▸ **What to work on**
Only one stretch of the data is wanted: the line containing "pt_state (FP := own", the line containing "[|lia]. split; [done|].", and every line between them, copied exactly.
--- Recorded information Enclosed Below ---
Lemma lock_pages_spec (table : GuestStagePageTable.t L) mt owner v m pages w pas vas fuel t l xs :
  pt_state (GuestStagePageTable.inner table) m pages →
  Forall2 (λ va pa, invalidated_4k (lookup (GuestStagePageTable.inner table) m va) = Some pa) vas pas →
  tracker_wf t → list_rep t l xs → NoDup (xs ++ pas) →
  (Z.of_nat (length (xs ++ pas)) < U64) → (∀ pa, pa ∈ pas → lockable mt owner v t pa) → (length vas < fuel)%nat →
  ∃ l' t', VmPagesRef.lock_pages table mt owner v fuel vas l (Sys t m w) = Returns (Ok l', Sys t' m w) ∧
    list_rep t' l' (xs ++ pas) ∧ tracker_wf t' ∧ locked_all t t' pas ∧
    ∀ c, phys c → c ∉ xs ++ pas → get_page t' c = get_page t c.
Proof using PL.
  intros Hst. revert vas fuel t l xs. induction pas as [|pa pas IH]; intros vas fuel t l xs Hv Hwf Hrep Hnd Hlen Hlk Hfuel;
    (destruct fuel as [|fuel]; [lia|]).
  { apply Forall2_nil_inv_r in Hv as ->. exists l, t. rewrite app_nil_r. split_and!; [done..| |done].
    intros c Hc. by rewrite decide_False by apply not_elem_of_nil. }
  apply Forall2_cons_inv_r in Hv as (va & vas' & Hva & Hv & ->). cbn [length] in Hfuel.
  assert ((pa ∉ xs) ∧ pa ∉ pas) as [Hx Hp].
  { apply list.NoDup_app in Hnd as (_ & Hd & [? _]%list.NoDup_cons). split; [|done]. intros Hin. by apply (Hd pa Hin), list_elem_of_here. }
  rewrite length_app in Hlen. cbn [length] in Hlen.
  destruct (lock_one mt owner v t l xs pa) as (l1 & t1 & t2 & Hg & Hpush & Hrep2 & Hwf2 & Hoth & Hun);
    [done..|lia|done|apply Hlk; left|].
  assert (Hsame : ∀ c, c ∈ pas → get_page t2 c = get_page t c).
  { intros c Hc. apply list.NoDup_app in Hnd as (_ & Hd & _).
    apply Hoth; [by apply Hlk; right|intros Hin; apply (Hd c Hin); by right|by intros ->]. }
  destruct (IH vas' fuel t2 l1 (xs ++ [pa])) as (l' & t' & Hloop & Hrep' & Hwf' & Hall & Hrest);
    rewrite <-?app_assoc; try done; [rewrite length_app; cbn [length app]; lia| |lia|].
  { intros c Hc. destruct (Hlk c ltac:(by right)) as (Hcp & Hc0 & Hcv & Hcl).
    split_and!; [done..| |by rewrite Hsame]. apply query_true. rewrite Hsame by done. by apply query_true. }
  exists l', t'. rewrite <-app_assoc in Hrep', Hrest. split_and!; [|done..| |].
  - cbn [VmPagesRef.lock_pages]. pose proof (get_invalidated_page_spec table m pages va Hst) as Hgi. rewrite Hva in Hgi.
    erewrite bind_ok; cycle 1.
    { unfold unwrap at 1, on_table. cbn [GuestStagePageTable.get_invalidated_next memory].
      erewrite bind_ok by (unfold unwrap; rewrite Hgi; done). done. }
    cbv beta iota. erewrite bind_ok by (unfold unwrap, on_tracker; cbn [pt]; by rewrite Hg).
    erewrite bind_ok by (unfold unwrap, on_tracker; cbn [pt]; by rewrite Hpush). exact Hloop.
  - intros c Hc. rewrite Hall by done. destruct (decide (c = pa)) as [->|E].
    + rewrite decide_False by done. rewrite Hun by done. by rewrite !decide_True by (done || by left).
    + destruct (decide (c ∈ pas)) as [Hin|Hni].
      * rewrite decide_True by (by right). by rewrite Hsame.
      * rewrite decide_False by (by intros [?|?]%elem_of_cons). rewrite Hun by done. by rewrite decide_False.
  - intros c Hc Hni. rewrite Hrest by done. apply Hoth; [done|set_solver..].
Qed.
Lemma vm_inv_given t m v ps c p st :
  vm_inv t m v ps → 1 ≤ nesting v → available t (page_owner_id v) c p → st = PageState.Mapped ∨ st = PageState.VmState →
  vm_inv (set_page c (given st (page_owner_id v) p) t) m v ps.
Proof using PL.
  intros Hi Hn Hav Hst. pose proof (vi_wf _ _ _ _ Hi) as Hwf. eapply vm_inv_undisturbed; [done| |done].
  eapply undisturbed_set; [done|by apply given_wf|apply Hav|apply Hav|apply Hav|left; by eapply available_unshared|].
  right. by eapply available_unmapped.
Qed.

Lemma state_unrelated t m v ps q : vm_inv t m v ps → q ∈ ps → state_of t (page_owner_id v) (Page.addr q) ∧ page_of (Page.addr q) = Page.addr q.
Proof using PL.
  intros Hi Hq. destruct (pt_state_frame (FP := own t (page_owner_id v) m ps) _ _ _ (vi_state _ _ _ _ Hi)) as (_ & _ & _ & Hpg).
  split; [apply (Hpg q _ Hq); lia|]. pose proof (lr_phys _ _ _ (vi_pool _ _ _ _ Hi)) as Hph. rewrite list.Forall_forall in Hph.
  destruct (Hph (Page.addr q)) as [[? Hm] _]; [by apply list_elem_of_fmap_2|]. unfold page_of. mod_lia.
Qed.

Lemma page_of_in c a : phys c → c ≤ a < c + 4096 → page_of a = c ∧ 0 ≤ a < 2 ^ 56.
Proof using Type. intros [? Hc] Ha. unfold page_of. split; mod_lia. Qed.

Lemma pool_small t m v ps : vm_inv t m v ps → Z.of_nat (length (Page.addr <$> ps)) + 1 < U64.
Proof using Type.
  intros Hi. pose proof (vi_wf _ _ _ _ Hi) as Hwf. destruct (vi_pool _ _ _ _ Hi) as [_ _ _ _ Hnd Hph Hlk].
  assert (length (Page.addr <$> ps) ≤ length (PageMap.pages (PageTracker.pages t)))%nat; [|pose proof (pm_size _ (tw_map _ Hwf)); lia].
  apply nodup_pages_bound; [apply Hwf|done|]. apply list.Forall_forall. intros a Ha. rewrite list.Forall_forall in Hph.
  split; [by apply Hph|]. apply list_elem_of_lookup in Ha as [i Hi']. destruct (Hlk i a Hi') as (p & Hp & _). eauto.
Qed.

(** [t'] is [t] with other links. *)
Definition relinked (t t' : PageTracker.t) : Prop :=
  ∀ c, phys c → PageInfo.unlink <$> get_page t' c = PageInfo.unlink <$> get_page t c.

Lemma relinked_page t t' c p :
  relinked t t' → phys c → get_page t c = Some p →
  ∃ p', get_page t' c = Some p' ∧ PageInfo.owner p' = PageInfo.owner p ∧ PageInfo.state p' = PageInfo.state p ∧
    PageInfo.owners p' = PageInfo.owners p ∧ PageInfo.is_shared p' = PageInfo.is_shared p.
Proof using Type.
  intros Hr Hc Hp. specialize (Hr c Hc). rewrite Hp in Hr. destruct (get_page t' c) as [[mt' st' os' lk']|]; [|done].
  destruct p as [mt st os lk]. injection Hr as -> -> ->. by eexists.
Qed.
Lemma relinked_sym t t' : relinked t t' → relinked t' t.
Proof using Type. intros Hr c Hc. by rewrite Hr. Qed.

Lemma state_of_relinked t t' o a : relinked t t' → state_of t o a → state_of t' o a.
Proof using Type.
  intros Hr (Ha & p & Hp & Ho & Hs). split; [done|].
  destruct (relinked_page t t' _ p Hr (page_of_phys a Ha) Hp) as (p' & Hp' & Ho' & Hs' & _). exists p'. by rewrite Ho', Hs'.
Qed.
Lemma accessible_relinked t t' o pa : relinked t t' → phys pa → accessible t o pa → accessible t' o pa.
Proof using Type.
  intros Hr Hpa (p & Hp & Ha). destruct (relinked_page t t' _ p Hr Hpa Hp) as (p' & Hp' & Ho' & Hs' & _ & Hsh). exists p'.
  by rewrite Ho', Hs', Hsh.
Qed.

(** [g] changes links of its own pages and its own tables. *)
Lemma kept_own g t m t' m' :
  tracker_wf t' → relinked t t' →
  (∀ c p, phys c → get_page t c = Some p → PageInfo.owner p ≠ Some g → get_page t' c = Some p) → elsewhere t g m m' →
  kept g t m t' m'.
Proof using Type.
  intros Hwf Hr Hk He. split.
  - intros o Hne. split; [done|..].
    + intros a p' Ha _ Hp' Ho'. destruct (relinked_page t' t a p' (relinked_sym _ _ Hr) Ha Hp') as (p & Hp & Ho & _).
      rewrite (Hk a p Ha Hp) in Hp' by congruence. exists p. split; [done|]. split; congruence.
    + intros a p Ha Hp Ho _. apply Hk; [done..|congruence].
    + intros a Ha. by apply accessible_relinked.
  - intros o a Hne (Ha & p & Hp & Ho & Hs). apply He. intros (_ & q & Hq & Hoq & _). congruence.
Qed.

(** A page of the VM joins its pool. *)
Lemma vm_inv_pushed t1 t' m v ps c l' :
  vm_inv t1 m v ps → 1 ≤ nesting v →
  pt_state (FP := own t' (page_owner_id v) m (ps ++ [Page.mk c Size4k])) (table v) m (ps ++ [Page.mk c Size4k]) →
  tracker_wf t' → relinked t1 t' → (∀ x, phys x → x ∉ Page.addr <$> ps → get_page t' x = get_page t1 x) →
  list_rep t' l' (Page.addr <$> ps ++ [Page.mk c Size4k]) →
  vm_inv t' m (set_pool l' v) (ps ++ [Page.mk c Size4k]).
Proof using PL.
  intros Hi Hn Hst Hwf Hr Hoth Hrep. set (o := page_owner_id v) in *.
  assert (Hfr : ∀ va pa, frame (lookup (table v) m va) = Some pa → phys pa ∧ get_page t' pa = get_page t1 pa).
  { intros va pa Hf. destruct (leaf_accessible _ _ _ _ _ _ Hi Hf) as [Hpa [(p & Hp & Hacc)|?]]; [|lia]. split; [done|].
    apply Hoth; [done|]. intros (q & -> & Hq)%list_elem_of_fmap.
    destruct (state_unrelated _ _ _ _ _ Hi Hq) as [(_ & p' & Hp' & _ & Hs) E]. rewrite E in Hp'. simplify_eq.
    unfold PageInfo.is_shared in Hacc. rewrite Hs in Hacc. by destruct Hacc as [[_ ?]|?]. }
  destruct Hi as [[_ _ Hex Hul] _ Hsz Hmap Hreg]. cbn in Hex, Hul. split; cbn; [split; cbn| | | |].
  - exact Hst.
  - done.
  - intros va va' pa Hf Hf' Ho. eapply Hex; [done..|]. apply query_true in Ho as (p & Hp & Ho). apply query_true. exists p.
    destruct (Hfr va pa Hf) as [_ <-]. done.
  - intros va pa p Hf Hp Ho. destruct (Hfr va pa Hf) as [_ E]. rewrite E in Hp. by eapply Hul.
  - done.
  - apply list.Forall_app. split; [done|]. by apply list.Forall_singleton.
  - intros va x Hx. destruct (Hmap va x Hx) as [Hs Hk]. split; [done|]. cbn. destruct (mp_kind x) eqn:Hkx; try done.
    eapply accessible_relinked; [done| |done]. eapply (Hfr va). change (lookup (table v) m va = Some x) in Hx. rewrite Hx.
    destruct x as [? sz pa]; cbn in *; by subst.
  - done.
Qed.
--- End of Enclosed Recorded information ---
▸ **Task response**
  pt_state (FP := own t' (page_owner_id v) m (ps ++ [Page.mk c Size4k])) (table v) m (ps ++ [Page.mk c Size4k]) →
  tracker_wf t' → relinked t1 t' → (∀ x, phys x → x ∉ Page.addr <$> ps → get_page t' x = get_page t1 x) →
  list_rep t' l' (Page.addr <$> ps ++ [Page.mk c Size4k]) →
  vm_inv t' m (set_pool l' v) (ps ++ [Page.mk c Size4k]).
Proof using PL.
  intros Hi Hn Hst Hwf Hr Hoth Hrep. set (o := page_owner_id v) in *.
  assert (Hfr : ∀ va pa, frame (lookup (table v) m va) = Some pa → phys pa ∧ get_page t' pa = get_page t1 pa).
  { intros va pa Hf. destruct (leaf_accessible _ _ _ _ _ _ Hi Hf) as [Hpa [(p & Hp & Hacc)|?]]; [|lia]. split; [done|].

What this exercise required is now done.